Ma non ci sarà badabùm perché c’è anche una buona notizia: pur di spendere in propaganda l’uscita dalla procedura d’infrazione UE, Meloni e allegra brigata non hanno esitato a regalare una legge di bilancio che non muove una foglia, ma riesce ad inchiodare il debito pubblico al 137% del PIL, senza che nemmeno questo si muova.
Un’Italia immobile, insomma, in ogni campo. Un paese nel quale gli unici interessi che si muovono, e a che velocità, sono gli interessi delle aziende della famiglia Berlusconi. Quelli che fanno finta di avere Tajani sui coglioni.
Vale così la pena leggersi una tabella divertente, compilata incrociando dati anche grazie all’IA, che racconta come vanno le cose dal punto di vista della crescita del PIL.
| Paese | Crescita PIL (%) |
| Italia | +0,4% / +0,7% |
| Albania | +3,4% / +3,8% |
| Spagna | +2,6% / +3,0% |
| Marocco | +2,5% / +3,0% |
| Portogallo | +1,8% / +2,0% |
| Tunisia | +1,5% / +1,8% |
| Francia | +1,1% / +1,3% |
| Germania | 0,0% / -0,2% |
Si nota che se l’Italia cresce certamente più della Germania, e hanno persino la faccia tosta di farsene un vanto, cresce meno di Spagna, Francia, Portogallo e, udite udite, del Marocco (che cresce tre volte di più) e della Tunisia. Persino l’Albania (con Rama assediato dalle opposizioni) ci fa a pezzi. E guardate con che numeri.

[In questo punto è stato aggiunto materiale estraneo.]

(* ===== verification/Calls.v ===== *)
(** * The calls of the client ([client.go])

    The requests, cut at the point where they block, the services built on
    them, and the life cycle.  What happens while a call waits is an argument:
    see [Env]. *)

From S2P Require Import Prelude Enums Errors Link Apdu Tags Values Options Services Metrics Transport Device Client.
#[local] Open Scope string_scope.
#[local] Open Scope list_scope.
#[local] Open Scope Z_scope.

(** ** Requests *)

(** [uint8(c.invokeID.Add(1) & 0xFF)] *)
Definition nextInvokeID : M Z := fun c =>
  let v := u32 (invokeID c + 1) in (Ret (u8 (Z.land v 0xFF)), set_invokeID v c).

(** [make(chan *APDU, 1)]: a fresh cell. *)
Definition make_chan : M Z := fun c =>
  let ch := fresh (dom (chans c)) in
  (Ret ch, set_chans (<[ch := {| buffer := None; chan_closed := false |}]> (chans c)) c).

Definition request_packet (function : Z) (expectingReply : bool) (apdu : bytes) : bytes :=
  let npdu := EncodeNPDU expectingReply NPDUControlPriorityNormal in
  let bvlc := EncodeBVLC function (len npdu + len apdu) in
  bvlc ++ npdu ++ apdu.

(** A deferred call runs whatever the body's result; no body here panics
    between registering it and returning. *)
Definition remove_pending (id : Z) : M unit := modify (fun c => set_pending (delete id (pending c)) c).

Definition active (f : Gauge -> Gauge) : M unit :=
  modify (fun c => set_metrics (updateActiveRequests f (metrics c)) c).
Lemma silent_reads_return options c :
  ready c /\ devices c !! 7 = Some example_device ->
  exists val err c', ReadProperty silent_env 7 (NewObjectIdentifier ObjectTypeDevice 7)
    PropertyObjectList options c = (Ret (val, err), c') /\ (ready c' /\ devices c' !! 7 = Some example_device).
Proof.
  intros [Hc Hdev]. set (addr := {| IP := [10; 0; 0; 7]; Port := DefaultPort |}).
  set (data := ReadProperty_request (NewObjectIdentifier ObjectTypeDevice 7) PropertyObjectList
    (apply_options options noReadOptions)).
  destruct (sendRequest_begin_waits None 0 addr ServiceReadProperty data (fun _ p => Ret (len p)) c Hc)
    as (ch & c1 & Hb & Hw & Hfresh & Hp & Hst & Ht & Hd & Hcov & Hid & Hact); [done|].
  destruct (sendRequest_end_spec {| W_id := next_id c; W_chan := ch |} 1 None c1) as (r & c2 & He & Hr & Hend); [done|].
  exists VNil, (Some ErrTimeout), c2. cbn [result_of W_id] in *. subst r. split.
  - unfold ReadProperty, mbind. rewrite (resolveDevice_known _ _ _ addr _ Hdev eq_refl).
    unfold sendRequest, mbind, mret. cbn [ctx_deadline clock write_result wait elapsed silent_env].
    fold data. rewrite Hb. unfold mret. cbn [default option_map] in He. by rewrite He.
  - destruct Hc as [Hcs [s Hs] Hci Hcp]. split; [split|].
    + by rewrite (ended_state _ _ _ Hend), Hst.
    + exists s. by rewrite (ended_transport _ _ _ Hend), Ht.
    + rewrite (ended_invokeID _ _ _ Hend), Hid. apply (uint_range 32). lia.
    + intros id' ch'. rewrite (ended_pending _ _ _ Hend), (ended_chans _ _ _ Hend), lookup_delete_Some.
      intros [_ Hp']. by eapply Hw.
    + by rewrite (ended_devices _ _ _ Hend), Hd.
Qed.

Lemma GetObjectList_terminates_witness :
  (exists objects c', object_loop silent_env 4 7 1 3 [] example_client = (Ret objects, c') /\ len objects <= 3 /\
     (ready c' /\ devices c' !! 7 = Some example_device)) /\
  (object_loop silent_env 1000 7 1 (2 ^ 32 - 1) [] example_client).1 = NoFuel.
Proof.
  assert (ready example_client /\ devices example_client !! 7 = Some example_device) as H
    by (split; [apply example_ready|apply lookup_singleton_eq]).
  split.
  - refine (proj1 (GetObjectList_terminates silent_env 7 _ 3 4 example_client silent_reads_return H) _ _); lia.
  - exact (proj2 (GetObjectList_terminates silent_env 7 _ 3 1000 example_client silent_reads_return H)).
Defined.

(** *** A device that answers *)

(** Element [i] of the object list as the device has it: its length, then the
    objects. *)
Definition element (objs : list ObjectIdentifier) (i : Z) : Value :=
  if i =? 0 then VUint32 (len objs)
  else match objs !! Z.to_nat (i - 1) with Some oid => VObjectID oid | None => VNil end.

(** A device at [addr] that answers every read of an element of its object
    list; meanwhile any other packets may arrive, as long as they do not move the
    device. *)
Definition lists_objects (env : Env) (addr : UDPAddr) (deviceID : Z) (objs : list ObjectIdentifier) : Prop :=
  forall c i, ready c -> 0 <= i <= len objs ->
    exists packets,
      brings env addr ServiceReadProperty
        (ReadProperty_request (NewObjectIdentifier ObjectTypeDevice deviceID) PropertyObjectList
           {| RO_ArrayIndex := Some i |}) c packets /\
      answered (next_id c) (element objs i) packets /\
      Forall (fun d => OID_Instance (ObjectID d) <> deviceID) (omap announced packets).

Section Listing.
Context (env : Env) (addr : UDPAddr) (deviceID : Z) (dev : DeviceInfo) (objs : list ObjectIdentifier).
Hypothesis device_lists : lists_objects env addr deviceID objs.
Hypothesis device_addr : udp_address dev = Ret addr.
Hypothesis objs_ok : Forall oid_ok objs.
Hypothesis objs_short : len objs < 2 ^ 32 - 1.

(** A client that knows the device. *)
Definition knows (c : Client) : Prop := ready c /\ active_ok c /\ devices c !! deviceID = Some dev.
(* ===== verification/Interleaving.v ===== *)
(** * Invariants of all interleavings ([client.go])

    What holds in every world the goroutines of [Concurrency] can reach: how
    channels, [pending] and the calls belong together, the accounting of
    requests and the results of calls; and what a turn of each goroutine does,
    as an inductive relation per goroutine. *)

From S2P Require Import Prelude Enums Errors Link Apdu Tags Values Options Services Metrics Transport Device Client Calls Concurrency.
#[local] Open Scope string_scope.
#[local] Open Scope list_scope.
#[local] Open Scope Z_scope.

(** ** Owners, packets, channels *)

(** Call [k] uses invoke id [id] and channel [ch]. *)
Definition owner (w : World) (k : nat) (id ch : Z) : Prop :=
  exists rq pc, calls w !! k = Some (rq, pc) /\ owns pc = Some (id, ch).

(** Some packet that arrived is the response [a] to request [id]. *)
Definition carried (w : World) (id : Z) (a : APDU) : Prop :=
  exists h hd npdu, handlers w !! h = Some hd /\ parse_packet (H_data hd) = Ret (npdu, a) /\
    is_response (APDU_Type a) = true /\ InvokeID a = id.

(** The handlers so far, with the same packets, and maybe more. *)
Definition grows (hs hs' : list Handler) : Prop :=
  forall h hd, hs !! h = Some hd -> exists hd', hs' !! h = Some hd' /\ H_data hd' = H_data hd.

Che questo verbum dubium per limitata mandria di elettori per quanto al momento consistente, e donna sola al comando diventi verbo politico da vendere all’Italia come verità assoluta, conferma che il fascismo trasversale di questo paese è molto più di un cancro da estirpare, ma è la vera lotta dell’Italia che vuole essere libera sul serio. L’opzione è una sola: che quell’ampia maggioranza che ha incoscientemente deciso di non votare più si svegli e torni alle urne. Sempre che a suon di decreti, leggi votate a colpi di fiducia, referendum e narrazione negazionista ad uso elettori che ci cascano, tra due anni l’Italia sia ancora quella che conosciamo oggi. E ci sono motivi per temere che potrebbe non essere così.